Instructions for the task
I need the lines below from the one with "- intros c. by rewrite member_at_set_color." down to the one with "intros Hs. destruct" reproduced exactly, both ends included, and nothing else.

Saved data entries

+--

Lemma struct_push c e app id rq' cs' :
  cs !! c = Some e → role e = CR_Admission → push rq c app = Some (Ok (id, rq')) →
  attach_request cs c id = Some cs' → struct_ok ms cs' rq' ts rl hc.
Proof.
  intros He Hrole (Hlen & -> & ->)%push_Ok Hat. destruct Hok.
  pose proof (sok_links0 c) as Hc. rewrite (role_view_lookup _ _ _ He), Hrole in Hc.
  simpl in Hc. injection Hc as Hrc Hmc.
  assert (Hnc : c ∉ (request_connection <$> pending rq)).
  { apply find_first_key_None. unfold request_at in Hrc. by destruct (find_first _ _). }
  constructor; try done; simpl.
  - by eapply entries_ok_set_role.
  - intros c'. rewrite (role_view_set_role _ _ _ _ _ Hat). unfold request_at. simpl.
    case_bool_decide as E.
    + subst c'. rewrite find_first_key_app by done. simpl.
      rewrite bool_decide_eq_true_2 by done. by rewrite <-Hmc.
    + rewrite find_first_key_app_ne by (simpl; congruence). apply sok_links0.
  - rewrite fmap_app. by apply NoDup_snoc.
  - unfold request_ids in *. simpl. rewrite fmap_app, <-(assoc_L (++)). simpl.
    rewrite <-Permutation_middle. apply list.NoDup_cons. split; [|done].
    intros Hin. rewrite list.Forall_forall in sok_req_fresh0.
    specialize (sok_req_fresh0 _ Hin). simpl in *. lia.
  - unfold request_ids in *. simpl. rewrite fmap_app, <-(assoc_L (++)). simpl.
    rewrite <-Permutation_middle. constructor; [lia|].
    eapply list.Forall_impl; [done|]. simpl. lia.
  - unfold queue_len in *. simpl. rewrite length_app. simpl. lia.
Qed.

Lemma struct_set_color id col : struct_ok (set_color ms id col) cs rq ts rl hc.
Proof.
  destruct Hok. constructor; try done.
  - by apply set_color_ok.
  - by apply set_color_host_row.
  - intros c. by rewrite member_at_set_color.
  - intros i Hi. by apply by_id_set_color, sok_rates0.
Qed.

Lemma struct_rate id l : is_Some (by_id ms id) → struct_ok ms cs rq ts (<[id := l]> rl) hc.
Proof.
  intros Hid. destruct Hok. constructor; try done. intros i Hi.
  destruct (decide (i = id)) as [->|]; [done|].
  rewrite lookup_insert_ne in Hi by done. auto.
Qed.

(** Dropping timeout requests. *)
Lemma struct_timeouts_sublist ts' :
  ts' `sublist_of` ts → struct_ok ms cs rq ts' rl hc.
Proof.
  intros Hs. destruct Hok. unfold request_ids in *.
  assert (Hs' : (pt_request_id <$> ts') `sublist_of` (pt_request_id <$> ts))
    by (by apply fmap_sublist).
  constructor; try done.
  - unfold request_ids. eapply sublist_NoDup; [done|]. by apply sublist_app.
  - unfold request_ids. apply list.Forall_app in sok_req_fresh0 as [H1 H2].
    apply list.Forall_app. split; [done|]. rewrite list.Forall_forall in *.
    intros i Hi. apply H2. by eapply elem_of_sublist.
  - apply sublist_length in Hs. lia.
Qed.

Lemma struct_push_timeout id rq' t :
  allocate_id rq = Some (id, rq') → pt_request_id t = id →
  (queue_len rq + N.of_nat (length ts) < queue_limit rq)%N →
  struct_ok ms cs rq' (ts ++ [t]) rl hc.
Proof.
  intros (-> & _ & ->)%allocate_id_Some Ht Hlen. destruct Hok.
  unfold request_ids in *. constructor; try done; simpl.
  - unfold request_ids. simpl. rewrite fmap_app, (assoc_L (++)). csimpl. rewrite Ht.
    apply NoDup_snoc; [done|]. intros Hin. rewrite list.Forall_forall in sok_req_fresh0.
    specialize (sok_req_fresh0 _ Hin). simpl in *. lia.
  - unfold request_ids. simpl. rewrite fmap_app, (assoc_L (++)). csimpl. rewrite Ht.
    apply list.Forall_app. split; [|constructor; [lia|constructor]].
    eapply list.Forall_impl; [done|]. simpl. lia.
  - rewrite length_app. simpl. lia.
Qed.

(** Dropping every application and every connection that is not a
    member's. *)
Lemma struct_drop_admissions :
  let cs1 := remove_all cs (request_connection <$> pending rq) in
  struct_ok ms (remove_all cs1 (non_member_ids cs1)) (snd (drain rq)) ts rl hc.
Proof.
  intros cs1. destruct Hok. unfold request_ids in *. constructor; try done; simpl.
  - by apply entries_ok_remove_all, entries_ok_remove_all.
  - intros c. unfold request_at. simpl. unfold role_view, conn_request_id, conn_member_id.
    rewrite remove_non_members_lookup. unfold cs1. rewrite remove_all_lookup.
    pose proof (sok_links0 c) as Hc. unfold role_view, conn_request_id, conn_member_id in Hc.
    assert (Hp : c ∈ (request_connection <$> pending rq) → member_at ms c = None).
    { intros (r & -> & Hr)%list_elem_of_fmap. by apply pending_not_member. }
    case_bool_decide as E2; [by rewrite Hp|].
    destruct (cs !! c) as [e|] eqn:He; [|by injection Hc as _ <-].
    unfold is_member_entry. destruct (role e) eqn:Hr; rewrite ?Hr; by injection Hc as _ <-.
  - apply NoDup_nil_2.
  - by apply list.NoDup_app in sok_req_ids0 as (_ & _ & ?).
  - unfold request_ids. simpl. by apply list.Forall_app in sok_req_fresh0 as [_ ?].
  - unfold queue_len. simpl. lia.
Qed.
End effects.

+--

Worked solution
  - intros c. by rewrite member_at_set_color.
  - intros i Hi. by apply by_id_set_color, sok_rates0.
Qed.

Lemma struct_rate id l : is_Some (by_id ms id) → struct_ok ms cs rq ts (<[id := l]> rl) hc.
Proof.
  intros Hid. destruct Hok. constructor; try done. intros i Hi.
  destruct (decide (i = id)) as [->|]; [done|].
  rewrite lookup_insert_ne in Hi by done. auto.
Qed.

(** Dropping timeout requests. *)
Lemma struct_timeouts_sublist ts' :
  ts' `sublist_of` ts → struct_ok ms cs rq ts' rl hc.
Proof.
  intros Hs. destruct Hok. unfold request_ids in *.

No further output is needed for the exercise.